The important issue here is the limitation in simply reversing male and female roles. Role reversal might allow women characters to escape their stereotypical roles as appendages to men, but the demand for narrative ‘equality’ for women was also criticized as a means to encourage women to slot into the world of work without there being any need to make any changes to accommodate them. Hybridization of crime shows with the conventions of the soap opera went some way to answering these concerns. In Cagney and Lacey (CBS 1982-88), for example, the first police series to be based around a team of two female police detectives, it was an essential step in allowing a feminist critique of the abuse of women’s sexuality to emerge on television crime series.

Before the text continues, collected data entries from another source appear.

Lemma gap_inner_spec l min_addr :
  list_ok l -> fits64 min_addr ->
  first_fit l length min_addr max_addr align (find_free_gap_inner l length min_addr max_addr align).
Proof.
  intros [Hc Hok] Hmin. unfold find_free_gap_inner.
  pose proof (align_up_spec min_addr align Hmin Hal) as Hup. destruct (align_up_ok min_addr align) as [gap|].
  - destruct Hup as (Hy & Hym & Hyt). unfold fits64 in Hmin.
    apply (first_fit_raise _ _ _ gap); [lia| |].
    { intros a Ha (Ham & _). pose proof (aligned_below _ _ _ a (proj1 Hal) Hy Hym Ham ltac:(lia)). lia. }
    pose proof (first_end_above_split 0 l gap Hc) as (_ & Hpre & _).
    set (i := guest_region_first_end_above l gap) in *. rewrite <- (take_drop i l) in Hc |- * at 1.
    apply chain_app in Hc as [Hc0 Hc]. apply first_fit_skip; [done|lia|].
    rewrite <- (take_drop i l) in Hok. apply Forall_app in Hok as [Hok1 Hok2].
    eapply gap_walk_spec; [exact Hc| | |unfold fits64; lia|done].
    + by apply (chain_last_end 0).
    + eapply Forall_impl; [|exact Hok2]. intros r (? & ? & _). unfold VA_TOP in *. lia.
  - left. split; [done|]. intros a Ha (Ham & Hfit & _). specialize (Hup a Ha Ham). unfold UINT64_MAX, two64 in *. lia.
Qed.

End Walk.

(** ** Hints *)

Lemma first_fit_free l length lo max_addr align res :
  first_fit l length lo max_addr align res -> res <> UINT64_MAX ->
  lo <= res /\ candidate l length max_addr align res.
Proof. intros [[-> _]|(? & ? & _)] Hne; done. Qed.

Lemma first_fit_none l length lo max_addr align :
  0 < length -> max_addr < two64 -> first_fit l length lo max_addr align UINT64_MAX ->
  forall a, lo <= a -> ~ candidate l length max_addr align a.
Proof.
  intros Hl Hm [[_ Hn]|(_ & (_ & Hfit & _) & _)]; [done|]. unfold UINT64_MAX, two64 in *. lia.
Qed.

(** What the callers rely on: a hole, or the certainty that there is none. *)
Definition gap_found (l : list guest_region_t) (length lo max_addr align res : Z) : Prop :=
  (res <> UINT64_MAX -> lo <= res /\ candidate l length max_addr align res) /\
  (res = UINT64_MAX -> forall a, lo <= a -> ~ candidate l length max_addr align a).

Definition same_marks (a a' : mmap_alloc) : Prop :=
  mmap_next a' = mmap_next a /\ mmap_rx_next a' = mmap_rx_next a /\ mmap_limit a' = mmap_limit a.

Definition hints_fit (a : mmap_alloc) : Prop := fits64 (mmap_rw_gap_hint a) /\ fits64 (mmap_rx_gap_hint a).

Lemma align_up_fits x n : fits64 (ALIGN_UP x n).
Proof. apply land_fits, wrap64_fits. Qed.

Section Pick.
Context (l : list guest_region_t) (hps length : Z).
Context (Hl : list_ok l) (Hlen : 0 < length).

Lemma find_free_gap_spec a min_addr max_addr align :
  hints_fit a -> fits64 min_addr -> 0 <= max_addr < two64 -> 0 < align < two64 ->
  let '(res, a') := find_free_gap hps l a length min_addr max_addr align in
  gap_found l length min_addr max_addr align res /\ same_marks a a' /\ hints_fit a'.
Proof.
  intros [Hw Hx] Hmin Hmax Hal. unfold find_free_gap.
  set (hint := if min_addr <? MMAP_BASE then mmap_rx_gap_hint a else mmap_rw_gap_hint a).
  assert (fits64 hint) as Hh by (unfold hint; case_ifs; done).
  assert (forall res lo, min_addr <= lo ->
    first_fit l length lo max_addr align res -> res <> UINT64_MAX ->
    gap_found l length min_addr max_addr align res /\
    same_marks a (if min_addr <? MMAP_BASE then set_rx_hint (ALIGN_UP (res + length)%u64 hps) a
                  else set_rw_hint (ALIGN_UP (res + length)%u64 hps) a) /\
    hints_fit (if min_addr <? MMAP_BASE then set_rx_hint (ALIGN_UP (res + length)%u64 hps) a
               else set_rw_hint (ALIGN_UP (res + length)%u64 hps) a)) as Hhit.
  { intros res lo Hlo Hf Hne. destruct (first_fit_free _ _ _ _ _ _ Hf Hne) as [? ?].
    split; [split; [intros _; split; [lia|done]|done]|]. split; [by case_if|].
    pose proof (align_up_fits (res + length)%u64 hps). by case_if. }
  assert (let '(res, a') :=
      (if negb (find_free_gap_inner l length min_addr max_addr align =? UINT64_MAX)
       then (find_free_gap_inner l length min_addr max_addr align,
             if min_addr <? MMAP_BASE
             then set_rx_hint (ALIGN_UP (find_free_gap_inner l length min_addr max_addr align + length)%u64 hps) a
             else set_rw_hint (ALIGN_UP (find_free_gap_inner l length min_addr max_addr align + length)%u64 hps) a)
       else (find_free_gap_inner l length min_addr max_addr align, a)) in
    gap_found l length min_addr max_addr align res /\ same_marks a a' /\ hints_fit a') as Hfull.
  { pose proof (gap_inner_spec length max_addr align Hlen Hmax Hal l min_addr Hl Hmin) as Hf.
    destruct (Z.eqb_spec (find_free_gap_inner l length min_addr max_addr align) UINT64_MAX) as [E|E]; cbn [negb].
    - rewrite E in *. split; [split; [done|]|done]. intros _. eapply first_fit_none; [done| |exact Hf]. lia.
    - eapply Hhit; [|exact Hf|done]. lia. }
  destruct ((min_addr <=? hint) && (hint <? max_addr)) eqn:Eh; [|exact Hfull].
  pose proof (gap_inner_spec length max_addr align Hlen Hmax Hal l hint Hl Hh) as Hf.
  destruct (Z.eqb_spec (find_free_gap_inner l length hint max_addr align) UINT64_MAX) as [E|E]; cbn [negb]; [exact Hfull|].
  eapply Hhit; [|exact Hf|done]. by apply andb_prop in Eh as [?%Z.leb_le _].
Qed.

(** With a preferred and a fallback alignment. *)
Definition gap_found_either (lo max_addr align fallback res : Z) : Prop :=
  (res <> UINT64_MAX -> lo <= res /\
     (candidate l length max_addr align res \/ candidate l length max_addr fallback res)) /\
  (res = UINT64_MAX -> forall a, lo <= a -> ~ candidate l length max_addr fallback a).

Lemma find_gap_aligned_spec a min_addr max_addr align fallback :
  hints_fit a -> fits64 min_addr -> 0 <= max_addr < two64 -> 0 < align < two64 -> 0 < fallback < two64 ->
  let '(res, a') := find_gap_aligned hps l a length min_addr max_addr align fallback in
  gap_found_either min_addr max_addr align fallback res /\ same_marks a a' /\ hints_fit a'.
Proof.
  intros Ha Hmin Hmax Hal Hfb. unfold find_gap_aligned.
  pose proof (find_free_gap_spec a min_addr max_addr align Ha Hmin Hmax Hal) as H1.
  destruct (find_free_gap hps l a length min_addr max_addr align) as [res a1]. destruct H1 as ([Hs Hn] & Hm & Hh).
  destruct ((res =? UINT64_MAX) && negb (align =? fallback)) eqn:E.
  - pose proof (find_free_gap_spec a1 min_addr max_addr fallback Hh Hmin Hmax Hfb) as H2.
    destruct (find_free_gap hps l a1 length min_addr max_addr fallback) as [res2 a2]. destruct H2 as ([Hs2 Hn2] & Hm2 & Hh2).
    split; [|split; [|done]].
    + split; [intros Hne; destruct (Hs2 Hne); auto|done].
    + unfold same_marks in *. intuition congruence.
  - split; [|done]. split; [intros Hne; destruct (Hs Hne); auto|]. intros ->. rewrite Z.eqb_refl in E. unbool; [done|].
    subst fallback. by apply Hn.
Qed.

(** The probe at the caller's hint finds a hole at or above it, or nothing. *)
Lemma hint_gap_spec a ipa_base addr align fallback :
  fits64 ipa_base -> fits64 addr -> MMAP_BASE <= mmap_limit a < two64 -> 0 < align < two64 -> 0 < fallback < two64 ->
  let res := hint_gap l a ipa_base addr length align fallback in
  res <> UINT64_MAX -> ELF_DEFAULT_BASE <= res /\
    (candidate l length (mmap_limit a) align res \/ candidate l length (mmap_limit a) fallback res).
Proof.
  intros Hb Hadr Hlim Hal Hfb. cbv zeta. unfold hint_gap. destruct (addr =? 0); [done|].
  assert (fits64 (addr - ipa_base)%u64) as Hh by apply wrap64_fits. set (h := (addr - ipa_base)%u64) in *. clearbody h.
  destruct ((ELF_DEFAULT_BASE <=? h) && (h <=? mmap_limit a) && (length <=? (mmap_limit a - h)%u64)) eqn:E; [|done].
  unbool. unfold fits64, MMAP_BASE in *. rewrite sub64_small in * by (unfold fits64; lia).
  assert (forall mx al, 0 < al < two64 -> 0 <= mx <= mmap_limit a ->
    find_free_gap_inner l length h mx al <> UINT64_MAX -> ELF_DEFAULT_BASE <= find_free_gap_inner l length h mx al /\
    candidate l length (mmap_limit a) al (find_free_gap_inner l length h mx al)) as Hfind.
  { intros mx al Ha Hmx Hne.
    pose proof (gap_inner_spec length mx al Hlen ltac:(lia) Ha l h Hl ltac:(unfold fits64; lia)) as Hf.
    destruct (first_fit_free _ _ _ _ _ _ Hf Hne) as [? (? & ? & ?)]. split; [lia|]. split; [done|]. split; [lia|done]. }
  set (hm := if h <? 8589934592 then 8589934592 else mmap_limit a).
  assert (0 <= hm <= mmap_limit a) as Hhm by (unfold hm; case_ifs; lia). clearbody hm.
  rewrite add64_small by (unfold fits64; lia).
  set (o1 := if negb (align =? fallback) then find_free_gap_inner l length h (h + length) fallback else UINT64_MAX).
  destruct (Z.eqb_spec o1 UINT64_MAX) as [E1|E1].
  - destruct ((find_free_gap_inner l length h hm align =? UINT64_MAX) && negb (align =? fallback)); intros Hne.
    + destruct (Hfind hm fallback Hfb Hhm Hne); auto.
    + destruct (Hfind hm align Hal Hhm Hne); auto.
  - rewrite (proj2 (Z.eqb_neq _ _) E1). cbn [andb]. intros _. unfold o1 in *. destruct (negb (align =? fallback)); [|done].
    destruct (Hfind (h + length) fallback Hfb ltac:(lia) E1); auto.
Qed.

(** The chosen placement. *)
Definition placed (a : mmap_alloc) (use_rx : bool) (align fallback : Z) (res : Z) (a' : mmap_alloc) : Prop :=
  let base := if use_rx then MMAP_RX_BASE else MMAP_BASE in
  mmap_limit a' = mmap_limit a /\ hints_fit a' /\
  (if res =? UINT64_MAX
   then (forall x, base <= x -> ~ candidate l length (mmap_limit a) fallback x) /\ same_marks a a'
   else (if use_rx then MMAP_RX_BASE <= res else ELF_DEFAULT_BASE <= res) /\
        (candidate l length (mmap_limit a) align res \/ candidate l length (mmap_limit a) fallback res) /\
        mmap_next a' = (if use_rx then mmap_next a else Z.max (mmap_next a) (res + length)) /\
        mmap_rx_next a' = (if use_rx then Z.max (mmap_rx_next a) (res + length) else mmap_rx_next a)).

Lemma pick_gap_spec a ipa_base addr use_rx align fallback :
  hints_fit a -> fits64 ipa_base -> fits64 addr -> MMAP_BASE <= mmap_limit a < two64 ->
  0 < align < two64 -> 0 < fallback < two64 ->
  let '(res, a') := mmap_pick_gap hps l a ipa_base addr length use_rx align fallback in
  placed a use_rx align fallback res a'.
Proof.
  intros Ha Hb Hadr Hlim Hal Hfb. unfold mmap_pick_gap.
  assert (forall lo res al, candidate l length (mmap_limit a) al res -> 0 <= lo -> lo <= res ->
    (res + length)%u64 = res + length) as Hadd.
  { intros lo res al (_ & ? & _) ? ?. apply add64_small. unfold fits64. lia. }
  destruct use_rx.
  - pose proof (find_gap_aligned_spec a MMAP_RX_BASE (mmap_limit a) align fallback Ha ltac:(done)
      ltac:(unfold MMAP_BASE in *; lia) Hal Hfb) as H1.
    destruct (find_gap_aligned hps l a length MMAP_RX_BASE (mmap_limit a) align fallback) as [res a1].
    destruct H1 as ([Hs Hn] & (Hm1 & Hm2 & Hm3) & Hh). unfold placed.
    destruct (Z.eqb_spec res UINT64_MAX) as [->|Hne]; [by rewrite Z.eqb_refl; split_and!; auto|].
    rewrite (proj2 (Z.eqb_neq _ _) Hne). destruct (Hs Hne) as [Hlo Hc].
    assert ((res + length)%u64 = res + length) as ->.
    { destruct Hc as [Hc|Hc]; eapply Hadd; [exact Hc|..|exact Hc| |]; try exact Hlo; done. }
    rewrite Hm2. destruct (Z.ltb_spec (mmap_rx_next a) (res + length)); cbn; split_and!; try done; lia.
  - pose proof (hint_gap_spec a ipa_base addr align fallback Hb Hadr Hlim Hal Hfb) as Hg. cbv zeta in Hg.
    set (res0 := hint_gap l a ipa_base addr length align fallback) in *.
    assert (let '(res, a1) := (if res0 =? UINT64_MAX
        then find_gap_aligned hps l a length MMAP_BASE (mmap_limit a) align fallback else (res0, a)) in
      same_marks a a1 /\ hints_fit a1 /\
      (res = UINT64_MAX -> forall x, MMAP_BASE <= x -> ~ candidate l length (mmap_limit a) fallback x) /\
      (res <> UINT64_MAX -> ELF_DEFAULT_BASE <= res /\
         (candidate l length (mmap_limit a) align res \/ candidate l length (mmap_limit a) fallback res))) as H1.
    { destruct (Z.eqb_spec res0 UINT64_MAX) as [E|E]; [|by split_and!].
      pose proof (find_gap_aligned_spec a MMAP_BASE (mmap_limit a) align fallback Ha ltac:(done)
        ltac:(unfold MMAP_BASE in *; lia) Hal Hfb) as H1.
      destruct (find_gap_aligned hps l a length MMAP_BASE (mmap_limit a) align fallback) as [res a1].
      destruct H1 as ([Hs Hn] & Hm & Hh). split; [done|]. split; [done|]. split; [done|]. intros Hne.
      destruct (Hs Hne) as [? ?]. unfold MMAP_BASE, ELF_DEFAULT_BASE in *. split; [lia|done]. }
    destruct (if res0 =? UINT64_MAX then _ else _) as [res a1]. destruct H1 as ((Hm1 & Hm2 & Hm3) & Hh & Hn & Hs).
    unfold placed. destruct (Z.eqb_spec res UINT64_MAX) as [->|Hne]; [by rewrite Z.eqb_refl; split_and!; auto|].
    rewrite (proj2 (Z.eqb_neq _ _) Hne). destruct (Hs Hne) as [Hlo Hc].
    assert ((res + length)%u64 = res + length) as ->.
    { destruct Hc as [Hc|Hc]; eapply Hadd; [exact Hc|..|exact Hc| |]; try exact Hlo; done. }
    rewrite Hm1. destruct (Z.ltb_spec (mmap_next a) (res + length)); cbn; split_and!; try done; lia.
Qed.

End Pick.

(** A clear range is unmapped in the tracker's view. *)
Lemma clear_view l a n x : clear_of l a n -> a <= x < a + n -> view l x = None.
Proof.
  intros Hc Hx. unfold view. destruct (region_at l x) as [r|] eqn:E; [exfalso|done].
  apply region_at_Some in E as [Hin Hr]. unfold in_region in Hr. unbool. destruct (Hc r Hin); lia.
Qed.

It invited audiences to engage with the politics of sexuality

through the crimes they encountered in their professional roles (such as rape, underage sex, domestic violence, pornography and prostitution). It was the women’s discussions about these cases that drew out their complex implications for women, rather than their remaining, as in so many crime shows in the past, simply a vehicle for a patriarchal discourse of sensationalism, voyeurism and paternalism. This was not achieved without a struggle. Julie D’Acci’s (1994) study of the production history of the series tells of the network’s discomfort with the show and how its survival depended on the intense loyalty of women viewers. Always marginalized in the schedules, it was only through organized campaigns from women’s organizations that it survived at all.

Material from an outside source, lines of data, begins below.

(** ** The two operations *)

(** [range_result rej Q a b s rc s']: on success every address of [[a, b)] is
    rewritten as [Q] says, every other one is unchanged, changed answers are
    covered by the TLBI request and the generation moved.  On failure (rejected
    arguments or an exhausted pool) that holds for a prefix [[a, c)] of the
    range, and the generation did not move. *)
Definition range_result (rej : Prop) (Q : answer_rel) (a b : Z) (s : guest_pt) (rc : Z) (s' : guest_pt) : Prop :=
  exists c, a <= c <= b /\ pt_wf L s' /\ tabs_grow s s' /\ ttbr0 s' = ttbr0 s /\ retires s s' /\
  (forall va, 0 <= va ->
    if decide (a <= va < c)
    then Q va (vmap s va) (present s va) (vmap s' va) (present s' va) /\
         (vmap s' va <> vmap s va -> covers (cpu_tlbi_req s') va)
    else kept s s' va) /\
  ((rc = 0 /\ c = b /\ pt_gen s' = (pt_gen s + 1)%u64) \/
   (rc = -1 /\ (rej \/ pool_full L s') /\ pt_gen s' = pt_gen s)).

(** The page range a call rounds out to. *)
Lemma page_range start end_ :
  fits64 start -> 0 <= end_ <= 2 ^ 48 ->
  (UINT64_MAX - (PAGE_SIZE - 1))%u64 <? end_ = false /\
  Z.land start (not64 (PAGE_SIZE - 1)) = ALIGN_DOWN start PAGE_SIZE /\
  Z.land (end_ + PAGE_SIZE - 1)%u64 (not64 (PAGE_SIZE - 1)) = PAGE_ALIGN_UP end_ /\
  ALIGN_DOWN start PAGE_SIZE = start / PAGE_SIZE * PAGE_SIZE /\
  PAGE_ALIGN_UP end_ = (end_ + (PAGE_SIZE - 1)) / PAGE_SIZE * PAGE_SIZE /\
  PAGE_ALIGN_UP end_ <= 2 ^ 48.
Proof.
  intros Hs He.
  assert (PAGE_ALIGN_UP end_ = (end_ + (PAGE_SIZE - 1)) / PAGE_SIZE * PAGE_SIZE) as Hup.
  { rewrite align_up_page by (unfold two64; lia). unfold PAGE_SIZE, GUEST_PAGE_SIZE. clear. zdm. }
  split_and!; try done.
  - apply Z.ltb_ge. rewrite sub64_small; unfold fits64, two64, UINT64_MAX, PAGE_SIZE, GUEST_PAGE_SIZE; lia.
  - unfold PAGE_ALIGN_UP, ALIGN_UP. f_equal.
    unfold PAGE_SIZE, GUEST_PAGE_SIZE, add64, sub64, wrap64, two64 in *. clear. zdm.
  - rewrite align_down_page by done. unfold PAGE_SIZE, GUEST_PAGE_SIZE. clear. zdm.
  - rewrite Hup. unfold PAGE_SIZE, GUEST_PAGE_SIZE. clear -He. zdm.
Qed.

Cagney and Lacey was innovative because it allowed the possibility that the personal and private lives of its central protagonists could be integrated with their professional and public role as policewomen, although not without difficulty. Both women experience the strain of combining a personal life with the demands of a police career. Indeed, the relation between the public and the private formed one of the central issues of the series. In this respect the deployment of gendered spaces was crucial. Not only did we follow the women home after a day spent fighting crime on the streets, and see them tucking up their children in bed or cooking dinner with a new lover, we also followed them into the women’s toilets within the police precinct. This was their women’s space where most of the really significant conversations in the series took place, where they could talk to each other about the job and their personal lives without fear of interruption from the men they worked and lived with. Instead of disavowing the differences between men and women, this series explored their implica­tions (Clark 1990; Newcombe 2004).

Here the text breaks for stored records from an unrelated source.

(* ===== verification/Backing.v ===== *)
(** * Extra IPA ranges: the mapping and overflow tables of src/core/guest.c

    Memory outside the slab is recorded in two arrays of [guest_t]: explicit
    mappings, and 1 GiB overflow segments from which 2 MiB blocks are bumped.
    Each entry stands for a stage-2 mapping and, when the table allocated it, for
    a host buffer; the host's account of both is behind the class [HostVm]. *)

From S2P Require Import Prelude Tlbi Regions PageTable Gva GvaFacts.

(** ** The host's memory and stage-2 calls

    [vm_buffers] and [vm_stage2] observe the live anonymous buffers (address and
    size) and the mapped stage-2 ranges (IPA and size). *)

Class HostVm (W : Type) := {
  host_mmap : W -> Z -> option Z * W;
  host_munmap : W -> Z -> Z -> W;
  hv_vm_map : W -> Z -> Z -> Z -> Z -> bool * W;
  hv_vm_unmap : W -> Z -> Z -> bool * W;
  vm_buffers : W -> list (Z * Z);
  vm_stage2 : W -> list (Z * Z)
}.

Class HostVmLaws (W : Type) `{!HostVm W} : Prop := {
  mmap_some w n p w' : host_mmap w n = (Some p, w') ->
    p <> 0 /\ vm_buffers w' ≡ₚ (p, n) :: vm_buffers w /\ vm_stage2 w' = vm_stage2 w;
  mmap_none w n w' : host_mmap w n = (None, w') -> vm_buffers w' = vm_buffers w /\ vm_stage2 w' = vm_stage2 w;
  munmap_live w p n l : vm_buffers w ≡ₚ (p, n) :: l ->
    vm_buffers (host_munmap w p n) ≡ₚ l /\ vm_stage2 (host_munmap w p n) = vm_stage2 w;
  map_ok w h ipa n f w' : hv_vm_map w h ipa n f = (true, w') ->
    vm_stage2 w' ≡ₚ (ipa, n) :: vm_stage2 w /\ vm_buffers w' = vm_buffers w;
  map_fail w h ipa n f w' : hv_vm_map w h ipa n f = (false, w') ->
    vm_stage2 w' = vm_stage2 w /\ vm_buffers w' = vm_buffers w;
  unmap_ok w ipa n w' l : hv_vm_unmap w ipa n = (true, w') -> vm_stage2 w ≡ₚ (ipa, n) :: l ->
    vm_stage2 w' ≡ₚ l /\ vm_buffers w' = vm_buffers w;
  unmap_fail w ipa n w' : hv_vm_unmap w ipa n = (false, w') ->
    vm_stage2 w' = vm_stage2 w /\ vm_buffers w' = vm_buffers w
}.

(** [HV_MEMORY_READ | HV_MEMORY_WRITE | HV_MEMORY_EXEC] *)
Definition HV_MEMORY_RWX : Z := 7.

Section Tables.
Context {W : Type} `{!HostVm W}.

(** ** Explicit mappings *)

Definition guest_mapping_overlaps (g : guest_t) (gpa size : Z) : bool :=
  if size =? 0 then true
  else
    let end_ := (gpa + size)%u64 in
    if end_ <? gpa then true
    else if gpa <? guest_size (g_layout g) then true
    else
      existsb (fun m => (gpa <? (m_gpa m + m_size m)%u64) && (m_gpa m <? end_)) (mappings g) ||
      existsb (fun o => (gpa <? (o_ipa_start o + o_size o)%u64) && (o_ipa_start o <? end_)) (overflow g).

(** [host_va] is [*host_va_inout], 0 for NULL; it is returned updated. *)
Definition guest_add_mapping (g : guest_t) (w : W) (gpa size hv_perms host_va : Z)
    : Z * guest_t * W * Z :=
  let fail w := (-1, g, w, host_va) in
  if size =? 0 then fail w
  else if negb (Z.land gpa (PAGE_SIZE - 1) =? 0) || negb (Z.land size (PAGE_SIZE - 1) =? 0) then fail w
  else if negb (host_va =? 0) && negb (Z.land host_va (PAGE_SIZE - 1) =? 0) then fail w
  else if (GUEST_MAX_MAPPINGS <=? length (mappings g))%nat then fail w
  else if guest_mapping_overlaps g gpa size then fail w
  else
    let '(buf, w, allocated) :=
      if host_va =? 0 then let '(p, w) := host_mmap w size in (p, w, true)
      else (Some host_va, w, false) in
    match buf with
    | None => fail w
    | Some va =>
        let '(ok, w) := hv_vm_map w va gpa size hv_perms in
        if negb ok then fail (if allocated then host_munmap w va size else w)
        else (0, set_mappings (mappings g ++ [mk_mapping gpa va size hv_perms allocated]) g, w, va)
    end.

(** ** Overflow segments *)

(** The first segment with a free block: the list with that block taken, and the
    block's address. *)
Fixpoint overflow_bump (l : list guest_overflow_t) : option (Z * list guest_overflow_t) :=
  match l with
  | [] => None
  | o :: l =>
      if (o_next o + BLOCK_2MIB)%u64 <=? o_size o then
        Some ((o_ipa_start o + o_next o)%u64,
              mk_overflow (o_host_base o) (o_ipa_start o) (o_size o) (o_next o + BLOCK_2MIB)%u64 :: l)
      else
        match overflow_bump l with
        | Some (ipa, l') => Some (ipa, o :: l')
        | None => None
        end
  end.

(** One round of the [do ... while (moved)] scan: [inl] is the moved position. *)
Definition skip_body (l : list guest_mapping_t) (seg_size : Z) (seg_ipa : Z) : Z + option (option Z) :=
  let seg_end := (seg_ipa + seg_size)%u64 in
  match List.find (fun m => (seg_ipa <? (m_gpa m + m_size m)%u64) && (m_gpa m <? seg_end)) l with
  | Some m =>
      let m_end := (m_gpa m + m_size m)%u64 in
      let seg_ipa := if seg_ipa <? m_end then m_end else seg_ipa in
      if (seg_ipa + seg_size)%u64 <? seg_ipa then inr (Some None) else inl seg_ipa
  | None => inr (Some (Some seg_ipa))
  end.

(** [None] is an exhausted loop bound; every round passes one mapping for good. *)
Definition guest_overflow_alloc (g : guest_t) (w : W) : option (Z * guest_t * W) :=
  match overflow_bump (overflow g) with
  | Some (ipa, l) => Some (ipa, set_overflow l (overflow_ipa_next g) g, w)
  | None =>
      if (GUEST_MAX_OVERFLOW <=? length (overflow g))%nat then Some (UINT64_MAX, g, w)
      else
        let seg_ipa := overflow_ipa_next g in
        let seg_ipa := if seg_ipa <? guest_size (g_layout g) then guest_size (g_layout g) else seg_ipa in
        let seg_size := GUEST_OVERFLOW_SIZE in
        if (seg_ipa + seg_size)%u64 <? seg_ipa then Some (UINT64_MAX, g, w)
        else
          pos ← loop (Z.of_nat (length (mappings g)) + 1) (skip_body (mappings g) seg_size) seg_ipa;
          match pos with
          | None => Some (UINT64_MAX, g, w)
          | Some seg_ipa =>
              let '(host, w) := host_mmap w seg_size in
              match host with
              | None => Some (UINT64_MAX, g, w)
              | Some host =>
                  let '(ok, w) := hv_vm_map w host seg_ipa seg_size HV_MEMORY_RWX in
                  if negb ok then Some (UINT64_MAX, g, host_munmap w host seg_size)
                  else
                    Some (seg_ipa,
                          set_overflow (overflow g ++ [mk_overflow host seg_ipa seg_size BLOCK_2MIB])
                            (seg_ipa + seg_size)%u64 g, w)
              end
          end
  end.

(** ** Teardown *)

Definition release_overflow (w : W) (o : guest_overflow_t) : W :=
  if negb (o_host_base o =? 0) && negb (o_size o =? 0)
  then host_munmap (snd (hv_vm_unmap w (o_ipa_start o) (o_size o))) (o_host_base o) (o_size o)
  else w.

Definition release_overflow_segments (g : guest_t) (w : W) (reset_anchor : Z) : guest_t * W :=
  (set_overflow [] reset_anchor g, fold_left release_overflow (overflow g) w).

Definition release_mapping (w : W) (m : guest_mapping_t) : W :=
  let w := if negb (m_host_va m =? 0) && negb (m_size m =? 0)
           then snd (hv_vm_unmap w (m_gpa m) (m_size m)) else w in
  if m_owns_host m && negb (m_host_va m =? 0) then host_munmap w (m_host_va m) (m_size m) else w.

Definition release_extra_mappings (g : guest_t) (w : W) : guest_t * W :=
  (set_mappings [] g, fold_left release_mapping (mappings g) w).

End Tables.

Hybridization with the open-ended, multistranded narratives of serial melodrama created an ideologically ambivalent narrative form that made the identification of ‘progressive texts’ far more problematic. It affected factual as well as fictional genres during the 1990s with the rise of what has been termed ‘docusoap’. Ambivalence arises from the multiple perspectives of ensemble casts and story ‘arcs’ that, as they stretch over months or years, allow for the exploration of complex motivations and reversals in ways that more closely mirror everyday life. This formal pluralism was found to be well suited to the mass appeal genres of prime time. Increasingly, however, it also affected ‘quality’ drama in the development of the ‘long format’ drama series. The emotional tone of these series also became more mixed, with shifts between comedy and melodrama creating an instability in the positioning of the audience in relation to the events depicted. These oscillations, allowing an ironic distancing alongside our emotional engagement with the drama, have been identified as the quintessential ideo­logical attitude of the postmodern viewer in consumer culture. The multiple voices and comic ambivalence of these texts have been compared to the ritual symbolism of popular carnival in pre-modern forms of popular culture. The ideological work they do in undoing or reconfirming the disciplinary norms of sexuality and gender is undecidable except as an empirical question in particular local contexts. These questions are pursued further in relation to the melodrama and joking that charac­terizes the popular response to sex scandals in Chapter 4, and in relation to the ambivalent forms of contemporary television drama in Chapters 7 and 8.